Consider a statistic from the nonprofit HITRUST Alliance, a collaboration of public and private healthcare technology, privacy and information security leaders. It found that 40% of doctor offices and medical practices working with HITRUST on cybersecurity had active malware or spyware after an assessment.
HITRUST CEO Daniel Nutkis said many physician offices aren’t following even the basic security measures to prevent attacks like WannaCry. They lack up-to-date hardware and software, they fail to download security patches and they skimp on endpoint and network security technologies.
“When you have deficiencies in all these areas, you’re set up for failure,” said Will Long, CISSP, CPHIMS, vice president and chief information security officer for information systems at Children’s Health, a pediatric healthcare system in North Texas that includes Children’s Medical Center Dallas and Children’s Medical Center Plano..

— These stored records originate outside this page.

Definition validate : M st result := executeMavenCommand "validate" [].
Definition compile : M st result := executeMavenCommand "compile" [].
Definition test : M st result := executeMavenCommand "test" skipArgs.
Definition package : M st result := executeMavenCommand "package" skipArgs.
Definition verify : M st result := executeMavenCommand "verify" skipArgs.
Definition install : M st result := executeMavenCommand "install" skipArgs.
Definition deploy : M st result := executeMavenCommand "deploy" skipArgs.

    (** [MavenActionHandler.executeMavenOperation(operation, eventContext)] *)
Definition executeMavenOperation (operation : string) : M st result :=
      if String.eqb operation "validate" then validate
      else if String.eqb operation "compile" then compile
      else if String.eqb operation "test" then test
      else if String.eqb operation "package" then package
      else if String.eqb operation "verify" then verify
      else if String.eqb operation "install" then install
      else if String.eqb operation "deploy" then deploy
      else throw (Error ("Unsupported Maven operation: " ++ operation)).
End MavenExecutor.

End Mvn.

Long said he sees many physician groups affiliated with his medical institution struggle in those areas because they’re, understandably, focused first on patient care and don’t have a dedicated staff member to handle IT, let alone cybersecurity.
Simple steps to combat malware
However, Long, McGraw and Nutkis concurred that physicians should start by focusing on those three areas, following best practices that actually don’t take significant resources to implement.

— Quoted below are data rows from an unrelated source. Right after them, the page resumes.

Section Transitions.

Variable env : Env.
Variable self : StateMachine.

(** Injection at a cursor that is a position of the list.  Let the cursor
    [i] be a position of the sequence, and let the step there return a key
    [k] of [dropoff_mapping] whose target name is registered.  Then the pass asks for cursor [i + 1]; exactly one object,
    newly constructed by the registered factory, now sits at position
    [i + 1]; positions up to [i] are unchanged and the later ones moved
    right by one, so the length grew by one; the object at the new cursor
    is the injected one, so the selecting step is not executed again; and
    the injected object is new (it is no object of the old sequence) and
    has never been executed. *)
Lemma select_key_injects (i : Z) (w w1 : World) (state : Obj)
    (k dropoff_state_name : string) (factory : unit -> RobotState) :
  allocated w ->
  (0 <= i < len_states w)%Z ->
  states w !! Z.to_nat i = Some state ->
  execute env (ostate state) (ip_addr self) (started w (oid state))
    = (Ok (Str k), w1) ->
  dropoff_mapping !! k = Some dropoff_state_name ->
  state_registry self !! dropoff_state_name = Some factory ->
  let out := loop_body env self i w in
  let new := mkObj (next_oid w) (factory tt) in
  fst out = Ok (Next (i + 1)) /\
  states (snd out) =
    take (S (Z.to_nat i)) (states w) ++ new :: drop (S (Z.to_nat i)) (states w) /\
  length (states (snd out)) = S (length (states w)) /\
  (forall j, j <= Z.to_nat i -> states (snd out) !! j = states w !! j) /\
  (forall j, Z.to_nat i < j -> states (snd out) !! S j = states w !! j) /\
  states (snd out) !! S (Z.to_nat i) = Some new /\
  py_index (states (snd out)) (i + 1) = Some new /\
  (forall o, In o (states w) -> oid o <> oid new) /\
  ~ In (oid new) (executed (log (snd out))) /\
  executed (log (snd out)) = executed (log w) ++ [oid state].
Proof.
  intros [Hs He] Hi Hstate Hexec Hk Hf. unfold len_states in Hi. simpl.
  rewrite loop_body_eq, py_index_nonneg, Hstate, Hexec by lia.
  rewrite (after_execute_select self i k _ _ w1 Hk Hf).
  pose proof (execute_frame env (ip_addr self) (ostate state)
                (started w (oid state))) as (Hst & Hn & Hex).
  rewrite Hexec in Hst, Hn, Hex. simpl in Hst, Hn, Hex.
  rewrite executed_app in Hex. simpl in Hex.
  unfold injected. simpl. rewrite Hst, Hn, Hex.
  rewrite py_insert_after by lia.
  destruct (insert_after_lookup (states w) (Z.to_nat i)
              (mkObj (next_oid w) (factory tt))) as (L1 & L2 & L3); [lia|].
  assert (Hold : forall o, In o (states w) -> oid o <> next_oid w).
  { intros o Ho. rewrite List.Forall_forall in Hs. specialize (Hs o Ho). lia. }
  repeat split; try assumption.
  - rewrite length_app, length_take_le by lia. cbn [length].
    rewrite length_drop. lia.
  - rewrite py_index_nonneg by lia.
    replace (Z.to_nat (i + 1)) with (S (Z.to_nat i)) by lia. exact L2.
  - intros Hin. apply in_app_or in Hin as [Hin | [Hin | []]].
    + rewrite List.Forall_forall in He. specialize (He _ Hin). lia.
    + apply (Hold state); [|exact Hin].
      apply list_elem_of_In. eapply list_elem_of_lookup_2; eauto.
Qed.

(** C9.  At a negative cursor [n] the loop test holds, so the body runs.
    If [-len <= n] the object executed is the one at list index [len + n]:
    the pass is exactly the execution of that object followed by the usual
    transition, and its identity is what the pass adds to the executions
    logged.  If [n < -len] the pass raises IndexError, which the handler of
    [run] does not catch: the run ends with that exception, after closing
    the session, and not with an ending of its own. *)
Theorem negative_cursor_wraps_or_raises (n : Z) (w : World) :
  (n < 0)%Z ->
  ((- len_states w <= n)%Z ->
     exists state,
       states w !! Z.to_nat (len_states w + n) = Some state /\
       loop_body env self n w =
         match execute env (ostate state) (ip_addr self)
                       (started w (oid state)) with
         | (Ok r, w1) => after_execute self n r w1
         | (Raise e, w1) => (Raise e, w1)
         end /\
       executed (log (snd (loop_body env self n w)))
         = executed (log w) ++ [oid state] /\
       forall fuel,
         while_loop env self (S fuel) n w =
           match loop_body env self n w with
           | (Ok (Next i'), w') => while_loop env self fuel i' w'
           | (Ok (Halt e), w') => (Ok (Some e), w')
           | (Raise e, w') => (Raise e, w')
           end) /\
  ((n < - len_states w)%Z ->
     forall fuel,
       guarded (while_loop env self (S fuel) n) w =
         (Raise IndexError,
          mkWorld (states w) (next_oid w) (gets w) (reads w)
                  (log w ++ [EvClose]))).
Proof.
  intros Hn.
  assert (Hcond : (n <? len_states w)%Z = true).
  { apply Z.ltb_lt. unfold len_states. lia. }
  split.
  - intros Hl. unfold len_states in *.
    destruct (py_index_negative (states w) n Hn Hl) as [Hidx [state Hs]].
    exists state. rewrite Hidx in Hs.
    assert (Hbody : loop_body env self n w =
         match execute env (ostate state) (ip_addr self)
                       (started w (oid state)) with
         | (Ok r, w1) => after_execute self n r w1
         | (Raise e, w1) => (Raise e, w1)
         end).
    { rewrite loop_body_eq, Hidx, Hs. reflexivity. }
    split; [exact Hs|]. split; [exact Hbody|]. split.
    + rewrite Hbody.
      pose proof (execute_frame env (ip_addr self) (ostate state)
                    (started w (oid state))) as (_ & _ & Hex).
      destruct (execute env (ostate state) (ip_addr self)
                  (started w (oid state))) as [[r|e] w1]; simpl in Hex.
      * rewrite after_execute_log, Hex, executed_app. reflexivity.
      * simpl. rewrite Hex, executed_app. reflexivity.
    + intros fuel. simpl. unfold len_states. rewrite Hcond.
      destruct (loop_body env self n w) as [[[i'|e]|e] w']; reflexivity.
  - intros Hl fuel. unfold guarded, try_finally, try_except. simpl.
    rewrite Hcond, loop_body_eq, py_index_underflow by exact Hl.
    reflexivity.
Qed.

End Transitions.

(** ** What REPEAT does *)

(** When the step at the cursor returns ["REPEAT"], the pass asks for
    cursor [i - 2] and changes nothing else. *)
Lemma loop_body_repeat env self i w state w1 :
  py_index (states w) i = Some state ->
  execute env (ostate state) (ip_addr self) (started w (oid state))
    = (Ok (Str "REPEAT"), w1) ->
  loop_body env self i w = (Ok (Next (i - 2)), w1).
Proof.
  intros Hidx Hexec. rewrite loop_body_eq, Hidx, Hexec. reflexivity.
Qed.

(** C1, on the code.  With the sequence Home, LeftPickup, Wait (objects
    0, 1, 2) and the operator typing "r" at the Wait step (cursor 2), the
    pass asks for cursor 0, and the next object executed is 0 (Home), two
    positions back, not object 1 (LeftPickup), the step just before Wait.
    With the two-step sequence Home, Wait and the operator typing "r"
    twice, the cursor goes 1, -1, -3 and the run ends with IndexError on
    its fourth pass, however many further passes it is allowed. *)
Theorem repeat_reruns_two_back :
  (let env := env_typed ["r"] in
   let w := built ["Home"; "LeftPickup"; "Wait"] in
   let w2 := snd (while_loop env (machine ip0) 2 0%Z w) in
   map oid (states w) = [0; 1; 2] /\
   executed (log w2) = [0; 1] /\
   fst (loop_body env (machine ip0) 2%Z w2) = Ok (Next 0%Z) /\
   oid <$> py_index (states w) (2 - 1)%Z = Some 1 /\
   executed (log (snd (while_loop env (machine ip0) 4 0%Z w))) = [0; 1; 2; 0]) /\
  (let env := env_typed ["r"; "r"] in
   let w := built ["Home"; "Wait"] in
   forall fuel,
     fst (run env (machine ip0) (4 + fuel) w) = Raise IndexError /\
     executed (log (snd (run env (machine ip0) (4 + fuel) w))) = [0; 1; 1]).
Proof.
  split.
  - vm_compute. repeat split.
  - intros env w fuel. vm_compute. split; reflexivity.
Qed.

(** C3, on the code.  With the sequence Wait, Home and the operator typing
    "r" at the first step, the loop reaches cursor -2 while the sequence
    has two steps: the cursor has left the range from 0 to the length. *)
Theorem repeat_drives_cursor_negative :
  let env := env_typed ["r"] in
  let w0 := built ["Wait"; "Home"] in
  let w1 := snd (loop_body env (machine ip0) 0%Z w0) in
  reachable env (machine ip0) w0 w1 (-2)%Z /\ len_states w1 = 2%Z.
Proof.
  split; [|vm_compute; reflexivity].
  eapply reach_step with (w := built ["Wait"; "Home"]) (i := 0%Z).
  - apply reach_start.
  - vm_compute. reflexivity.
  - vm_compute. reflexivity.
Qed.

(** ** The pacing delay after a request timeout *)

(** C6, on the code.  [_send_command] is documented as "send a command
    and wait", and after a completed request it does sleep for the delay
    before returning SUCCESS.  When the request times out, with the delay
    0.5 positive, it returns the same SUCCESS and no sleep has taken place:
    [time.sleep] sits inside the [try], after the request, and the Timeout
    handler returns without it. *)
Lemma send_timeout_skips_delay :
  let out := _send_command env_timeout ip0 home_command 0.5%float world0 in
  (0 <? 0.5)%float = true /\
  fst out = Ok SUCCESS /\
  slept (log (snd out)) = [] /\
  log (snd out) = [EvGet ip0 home_command].
Proof. vm_compute. repeat split. Qed.

(** ** A completed request whose pacing sleep is refused *)


(** ** Injection at a negative cursor *)

(** C2, on the code.  With the sequence Wait, SelectDropoff (objects 0, 1)
    and the operator typing "r", then an empty line, then "2": the loop
    reaches cursor -1, where the selection step is executed and returns
    "2".  The pass asks for cursor 0 and [insert(0, ..)] puts the new
    object 2 at the front of the list, not right after the selection step,
    which moves from position 1 to position 2.  The run goes on from the
    front (two more lines: empty, then "s") and executes the selection step
    a second time. *)
Theorem selection_at_negative_cursor :
  let env := env_typed ["r"; ""; "2"; ""; "s"] in
  let w0 := built ["Wait"; "SelectDropoff"] in
  let w2 := snd (while_loop env (machine ip0) 2 0%Z w0) in
  map oid (states w0) = [0; 1] /\
  reachable env (machine ip0) w0 w2 (-1)%Z /\
  oid <$> py_index (states w2) (-1)%Z = Some 1 /\
  fst (execute env (DropoffSelectionState "Select Dropoff" select_dropoff_map)
         ip0 (started w2 1)) = Ok (Str "2") /\
  fst (loop_body env (machine ip0) (-1)%Z w2) = Ok (Next 0%Z) /\
  map oid (states (snd (loop_body env (machine ip0) (-1)%Z w2))) = [2; 0; 1] /\
  fst (run env (machine ip0) 6 w0) = Ok (Some Completed) /\
  executed (log (snd (run env (machine ip0) 6 w0))) = [0; 0; 1; 2; 0; 1].
Proof.
  intros env w0 w2.
  split; [vm_compute; reflexivity|].
  split; [|vm_compute; repeat split].
  eapply reach_step with (w := snd (loop_body env (machine ip0) 0%Z w0))
                         (i := (-2)%Z).
  - eapply reach_step with (w := w0) (i := 0%Z).
    + apply reach_start.
    + vm_compute. reflexivity.
    + vm_compute. reflexivity.
  - vm_compute. reflexivity.
  - vm_compute. reflexivity.
Qed.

“We always urge practices to get all that right first and then move into other advanced things,” Long said.
Long listed several specific steps all physician offices should be doing to combat malware:
• First, use up-to-date hardware and software. “Stay mostly current, as close as you can,” he said. “You don’t have to run the newest systems, but [don’t run] the oldest system out there, either.”
• Be sure to update practice systems with patches as vendors release them, as many of those patches address vulnerabilities that hackers seek to exploit.
• Invest in adequate endpoint and network protection software as well as training for employees, who in many cases still represent the biggest security threat because of the possibility they’ll open or click on malicious email files.
“Usually getting all those basics correct is enough for the practice,” Long added.
Resources are available to aid practices with their cybersecurity strategies.
A security risk assessment tool that’s designed particular for smaller practices is available through the Office of the National Coordinator for Health Information Technology (ONC). OCR also has
Meanwhile, HITRUST has CyberAid, a new program designed to help smaller healthcare organizations (specifically physician practices with less than 75 employees) address their cybersecurity needs. The program evaluates risk and identifies solutions and processes in a package that includes installation assistance, hardware, software, monitoring services, training and support. HITRUST, which sought discounts from vendors that are passed onto users in the pricing, offers CyberAid as a bundled program at varying price points depending on the organization size. The price for an office with 10 users, which is the starting package size, costs $600 annually.
Long said he is collaborating with small physician practices affiliated with Children’s Health to bring CyberAid to those offices, which will help protect not only those practices but the entire ecosystem.
“They work very closely with us. They’re logging on to our EHR every day. They’re operating in our environment, emailing us, sending attachments, uploading documents into our EHR, so we want them to be secure,” he said.